It was to be his sixth attempt at a political career. For 50-year-old Meer Layaq Hussain — a doctor who has contested six Parliamentary elections to date and filed a nomination for the 2012 Presidential elections — filing nominations for his first shot at the Assembly polls has been a harrowing experience.

After being denied the opportunity to file his nomination, on account of being late, his repeated appeals to the Election Commission (EC) fell on deaf ears. So imagine his surprise when just three days before the polls, he received a letter from the election office informing him that he was indeed contesting in the election. The letter does not mention either a symbol or a serial number; it merely informs him that he is a contestant.

Turned away from the election office on nomination day, Dr. Hussain complained thrice to the election office. “I had reached at 2.30 p.m., the records will prove. I paid my deposit of Rs. 10,000 and got a receipt for it. I filled out all my paperwork and during the final stages, they simply told me that it was too late. I was flabbergasted.”
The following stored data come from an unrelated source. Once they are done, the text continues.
(* ===== verification/Syscall.v ===== *)
(** System calls: [kexec] of exec.c, and syscall.c.

    C locals whose address is taken ([path], [uarg], [ustack], [kbuf]) lie in
    the page of the caller's kernel stack, at offsets that are parameters; the
    array [argv] of [sys_exec], which is only indexed, is the list of its
    entries. A call that may sleep takes the number of wakeups it is followed
    for. *)
From S2P Require Import Prelude Machine Csr KPrint Spinlock Printf Mem Vm Exec Proc.

(** Offsets of locals into the page of the kernel stack. *)
Class CallFrames := {
  fr_path : Z;      (* sys_exec: path *)
  fr_uarg : Z;      (* sys_exec: uarg *)
  fr_ustack : Z;    (* kexec: ustack *)
  fr_kbuf : Z       (* sys_write: kbuf *)
}.

Definition MAXPATH : Z := 32.
Definition MAXARG : Z := 16.

(** The string at [a], for strings shorter than [fuel]. *)
Definition load_str (fuel : nat) (a : Z) : M (list Z) :=
  str ← gets (fun s => cstr_at fuel (mem s) a);
  if (fuel <=? length str)%nat then nofuel else mret str.

(** * exec.c: kexec *)

(** [x &= ~0xF] *)
Definition align16 (x : Z) : Z := Z.land x (Z.lnot 0xF).

(** The loop over [argv]: [sp] and [argc] after it, [None] for [goto bad]. *)
Fixpoint push_args (argv : list Z) (pt ustack stackbase sp argc : Z) : M (option (Z * Z)) :=
  match argv with
  | [] => mret (Some (sp, argc))
  | a :: argv =>
      if MAXARG <=? argc then mret None
      else
        str ← load_str (Z.to_nat PAGE_SIZE) a;
        let n := strlen str + 1 in
        let sp := align16 (sp -w n) in
        if sp <? stackbase then mret None
        else
          r ← copyout pt sp a n;
          if r <? 0 then mret None
          else st (ustack + 4 * argc) sp;; push_args argv pt ustack stackbase sp (argc + 1)
  end.

(** [strncpy]-like copy of the new name into [p->name]. *)
Definition new_name (path name : list Z) : list Z :=
  let n := take 15 path in n ++ [0] ++ drop (S (length n)) name.

(** The new stack with its arguments: [sp] and [argc], [None] for [goto bad]. *)
Definition build_stack (pt ustack : Z) (argv : list Z) : M (option (Z * Z)) :=
  stack ← kalloc;
  if stack =? 0 then mret None
  else
    memset stack 0 PAGE_SIZE;;
    m ← mappage pt (USER_STACK_TOP - PAGE_SIZE) stack (Z.lor (Z.lor PTE_R PTE_W) PTE_U);
    if m =? 0 then kfree stack;; mret None
    else
      let stackbase := USER_STACK_TOP - PAGE_SIZE in
      o ← push_args argv pt ustack stackbase USER_STACK_TOP 0;
      match o with
      | None => mret None
      | Some (sp, argc) =>
          st (ustack + 4 * argc) 0;;
          let sp := align16 (sp -w (argc + 1) * 4) in
          if sp <? stackbase then mret None
          else
            r ← copyout pt sp ustack ((argc + 1) * 4);
            if r <? 0 then mret None else mret (Some (sp, argc))
      end.

Definition kexec `{Layout, Initcode, CallFrames} (path : Z) (argv : list Z) : M Z :=
  o ← myproc; i ← deref_proc o;
  p ← the_proc i;
  name ← load_str (Z.to_nat MAXPATH) path;
  match find_program name with
  | None => mret (-1)
  | Some (img, len) =>
      pt ← init_userpt;
      if pt =? 0 then mret (-1)
      else
        '(r, entry, sz) ← load_elf pt img len 0;
        let bad := uvmfree pt sz;; mret (-1) in
        if r =? -1 then bad
        else
          b ← build_stack pt (kstack p + fr_ustack) argv;
          match b with
          | None => bad
          | Some (sp, argc) =>
              with_proc i (fun p => set_sz sz (set_pt pt p));;
              st (p_tf p + tf_epc) entry;;
              st (p_tf p + tf_regs 2) sp;;
              st (p_tf p + tf_regs 11) sp;;
              with_proc i (fun p => set_name (new_name name (p_name p)) p);;
              uvmfree (p_pt p) (p_sz p);;
              mret argc
          end
  end.

(** * syscall.c *)

Definition argraw (n : Z) : M Z :=
  o ← myproc; i ← deref_proc o;
  p ← the_proc i;
  if (0 <=? n) && (n <=? 5) then ld (p_tf p + tf_regs (10 + n))
  else error "argraw";; mret (u32 (-1)).

Definition argaddr (n : Z) : M Z := argraw n.
Definition argint (n : Z) : M Z := x ← argraw n; mret (s32 x).

Definition sys_exit {A} : M A := status ← argint 0; kexit status.
Definition sys_open : M Z := mret (u32 (-1)).
Definition sys_wait `{Frames} (fuel : nat) : M Z :=
  addr ← argaddr 0; r ← wait fuel addr; mret (u32 r).

(** The loop over the user's argument list, which ends after [MAXARG + 1]
    passes: the kernel addresses of the strings, [None] for [goto out]. *)
Fixpoint exec_args (fuel : nat) (pt uarg_a uargv buf used i : Z) (argv : list Z) : M (option (list Z)) :=
  match fuel with
  | O => nofuel
  | S fuel =>
      r ← copyin pt uarg_a (uargv +w 4 * i) 4;
      if r <? 0 then mret None
      else
        uarg ← ld uarg_a;
        if uarg =? 0 then mret (Some argv)
        else if i =? MAXARG then mret None
        else
          let a := buf + used in
          r ← copyinstr pt a uarg (PAGE_SIZE - used);
          if r <? 0 then mret None
          else
            str ← load_str (Z.to_nat PAGE_SIZE) a;
            exec_args fuel pt uarg_a uargv buf (used + (strlen str + 1)) (i + 1) (argv ++ [a])
  end.

Definition sys_exec `{Layout, Initcode, CallFrames} : M Z :=
  o ← myproc; i ← deref_proc o;
  p ← the_proc i;
  let path := kstack p + fr_path in
  upath ← argaddr 0;
  r ← copyinstr (p_pt p) path upath MAXPATH;
  if r <? 0 then mret (u32 (-1))
  else
    uargv ← argaddr 1;
    buf ← kalloc;
    if buf =? 0 then mret (u32 (-1))
    else
      args ← (if uargv =? 0 then mret (Some [])
              else exec_args (S (Z.to_nat MAXARG)) (p_pt p) (kstack p + fr_uarg) uargv buf 0 0 []);
      ret ← (match args with None => mret (-1) | Some argv => kexec path argv end);
      kfree buf;;
      mret (u32 ret).

Definition sys_fork `{Layout, KSyms} : M Z := r ← fork; mret (u32 r).
Definition sys_read : M Z := mret (u32 (-1)).

(** Each pass writes at least one byte. *)
Fixpoint sys_write_loop `{CallFrames} (fuel : nat) (p_buf n wrote : Z) : M Z :=
  if wrote <? n then
    match fuel with
    | O => nofuel
    | S fuel =>
        let chunk := n - wrote in
        let chunk := if 127 <? chunk then 127 else chunk in
        o ← myproc; i ← deref_proc o;
        p ← the_proc i;
        let kbuf := kstack p + fr_kbuf in
        r ← copyin (p_pt p) kbuf (p_buf +w wrote) chunk;
        if r =? -1 then
          printf ("sys_write: fault at %p" +:+ nl) [AInt (p_buf +w wrote)];; mret (u32 (-1))
        else
          modify (fun s => set_mem (store8 (mem s) (kbuf + chunk) 0) s);;
          str ← gets (fun s => cstr_at 128 (mem s) kbuf);
          printf "%s" [AStr str];;
          sys_write_loop fuel p_buf n (wrote + chunk)
    end
  else mret (u32 n).

Definition sys_write `{CallFrames} : M Z :=
  fd ← argint 0;
  p_buf ← argaddr 1;
  n ← argint 2;
  if negb (fd =? 1) then mret (u32 (-1))
  else if (n <? 0) || (1024 <? n) then mret (u32 (-1))
  else sys_write_loop (Z.to_nat n) p_buf n 0.

Definition sys_brk : M Z := mret (u32 (-1)).
Definition sys_kill : M Z := mret (u32 (-1)).

(** [fuel] bounds the number of sleeps. *)
Fixpoint sys_sleep_loop (fuel : nat) (start n : Z) : M unit :=
  t ← gets ticks;
  if (t -w start) <? n then
    match fuel with
    | O => nofuel
    | S fuel => sleep ChanTicks TicksLock;; sys_sleep_loop fuel start n
    end
  else mret tt.

Definition sys_sleep (fuel : nat) : M Z :=
  n ← argint 0;
  if n <? 0 then mret (u32 (-1))
  else
    lock TicksLock;;
    start ← gets ticks;
    sys_sleep_loop fuel start n;;
    unlock TicksLock;;
    mret 0.

Definition sys_getpid : M Z :=
  o ← myproc; i ← deref_proc o; p ← the_proc i; mret (u32 (pid p)).

(** * Dispatch (sysnum.h) *)

Definition SYS_EXIT : Z := 1.
Definition SYS_OPEN : Z := 2.
Definition SYS_WAIT : Z := 3.
Definition SYS_EXEC : Z := 4.
Definition SYS_FORK : Z := 5.
Definition SYS_READ : Z := 6.
Definition SYS_WRITE : Z := 7.
Definition SYS_BRK : Z := 8.
Definition SYS_KILL : Z := 9.
Definition SYS_GETPID : Z := 10.
Definition SYS_SLEEP : Z := 11.
Definition NSYSCALLS : Z := 12.

(** The table; entries that are not set are 0. *)
Definition syscalls `{Layout, Initcode, KSyms, Frames, CallFrames} (fuel : nat) : list (Z * M Z) :=
  [ (SYS_EXIT, sys_exit); (SYS_OPEN, sys_open); (SYS_WAIT, sys_wait fuel); (SYS_EXEC, sys_exec);
    (SYS_FORK, sys_fork); (SYS_READ, sys_read); (SYS_WRITE, sys_write); (SYS_BRK, sys_brk);
    (SYS_KILL, sys_kill); (SYS_GETPID, sys_getpid); (SYS_SLEEP, sys_sleep fuel) ].

Definition syscall `{Layout, Initcode, KSyms, Frames, CallFrames} (fuel : nat) : M unit :=
  o ← myproc; i ← deref_proc o;
  p ← the_proc i;
  x ← ld (p_tf p + tf_regs 17);
  let syscall_num := s32 x in
  let bad := printf ("Error: Invalid syscall %d" +:+ nl) [AInt syscall_num];;
             st (p_tf p + tf_regs 10) (u32 (-1)) in
  if (syscall_num <=? 0) || (NSYSCALLS <=? syscall_num) then bad
  else
    match List.find (fun e => fst e =? syscall_num) (syscalls fuel) with
    | None => bad
    | Some (_, handler) => r ← handler; st (p_tf p + tf_regs 10) r
    end.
Not one to be dissuaded easily, he complained to the State Election Commission, and sent a telegram of the complaint to the Karnataka Chief Justice. When he didn’t hear from either of them, he sent another complaint to the EC on April 25 and then on April 28. But there was no response. “Then when there is hardly a day left for campaigning, I receive this letter informing me that I may contest. What is the meaning of this? I have practically lost my opportunity.”

The doctor still thinks he may have a chance. However, without a symbol and a serial number, he is worried candidates may not be able to find him on the voting machine.